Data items

(** A body cut short. When the connection ends before the bytes announced by
    [Content-Length] have come, the reads deliver what came and then
    [io.ErrUnexpectedEOF], never [io.EOF]. *)
Theorem truncated_body_reported ct rr r rr' b n rooms :
  readTransfer ct false rr r = Ok (rr', HasBody b) -> body_framing (HasBody b) = FLength n -> buf_ok r -> bend r = io_EOF ->
  len (pending r) < n -> (forall i, 0 < rooms i) ->
  exists b', body_read_all (S (length (pending r))) b rooms = Some (pending r, io_ErrUnexpectedEOF, b').
Proof.
  intros H Hf Hok He Hl Hr. destruct (readTransfer_framing _ _ _ _ _ H) as (_ & _ & (cl & _ & Hf' & _) & _ & _ & Hhdr & _ & Hsaw & Hcl & _ & Hsrc).
  rewrite Hf in Hf'. cbn [body_framing] in Hf. destruct (b_src b) as [|r' n'|] eqn:Es; try done. injection Hf as ->. subst r'.
  apply (body_read_all_short n (S (length (pending r))) b r n (pending r) rooms); try done; [|lia].
  rewrite Hhdr. unfold rfc_framing in Hf'. destruct (no_body _ _); [done|]. by destruct (te_in_force rr).
Qed.

(** *** Witnesses: a chunked response with a trailer, a length-limited one *)
Definition chunked_response : Response :=
  mkResponse1 "HTTP/1.1" "200 OK" 200 1 1
    {["Transfer-Encoding"%string := ["Chunked"]%string; "Trailer"%string := ["X-Sum"]%string]} 0 [] false None "GET".
Definition length_response : Response :=
  mkResponse1 "HTTP/1.1" "200 OK" 200 1 1 {["Content-Length"%string := ["9"]%string]} 0 [] false None "GET".
Definition no_tokens (_ : list string) (_ : string) : bool := false.
Definition body_reader_at (p : bytes) : BufReader := mkBufReader (slice_to p 3) [slice_from p 3] io_EOF.
Definition sum_fields : list (string * string) := [("X-Sum", "1f")]%string.
Definition chunked_stream : bytes := message_wire FChunked [[7; 8]; []; [9]] sum_fields ++ [72; 84].
Definition response_body (rr : Response) (r : BufReader) : option (Response * body) :=
  match readTransfer no_tokens false rr r with Ok (rr', HasBody b) => Some (rr', b) | _ => None end.
Lemma response_body_Some rr r rr' b : response_body rr r = Some (rr', b) -> readTransfer no_tokens false rr r = Ok (rr', HasBody b).
Proof. unfold response_body. destruct (readTransfer _ _ _ _) as [[? [|]]|]; try done. by intros [= <- <-]. Qed.
Lemma chunked_response_body :
  match response_body chunked_response (body_reader_at chunked_stream) with
  | Some (rr', b) => body_framing (HasBody b) = FChunked /\ rs_TransferEncoding rr' = ["chunked"%string]
  | None => False
  end.
Proof. vm_compute. done. Qed.
Lemma body_reader_at_ok : buf_ok (body_reader_at chunked_stream).
Proof. split; [repeat constructor; discriminate|]. vm_compute. discriminate. Qed.
Lemma sum_fields_ok : trailer_ok sum_fields.
Proof. unfold trailer_ok, sum_fields, field_ok. splits; [repeat constructor; vm_compute; congruence|vm_compute; discriminate|vm_compute; discriminate]. Qed.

→ **THE TASK**
I need each line of the entries that holds the string "list" located and copied.

→ **RESULT FOR THIS TASK**
Definition no_tokens (_ : list string) (_ : string) : bool := false.
Definition sum_fields : list (string * string) := [("X-Sum", "1f")]%string.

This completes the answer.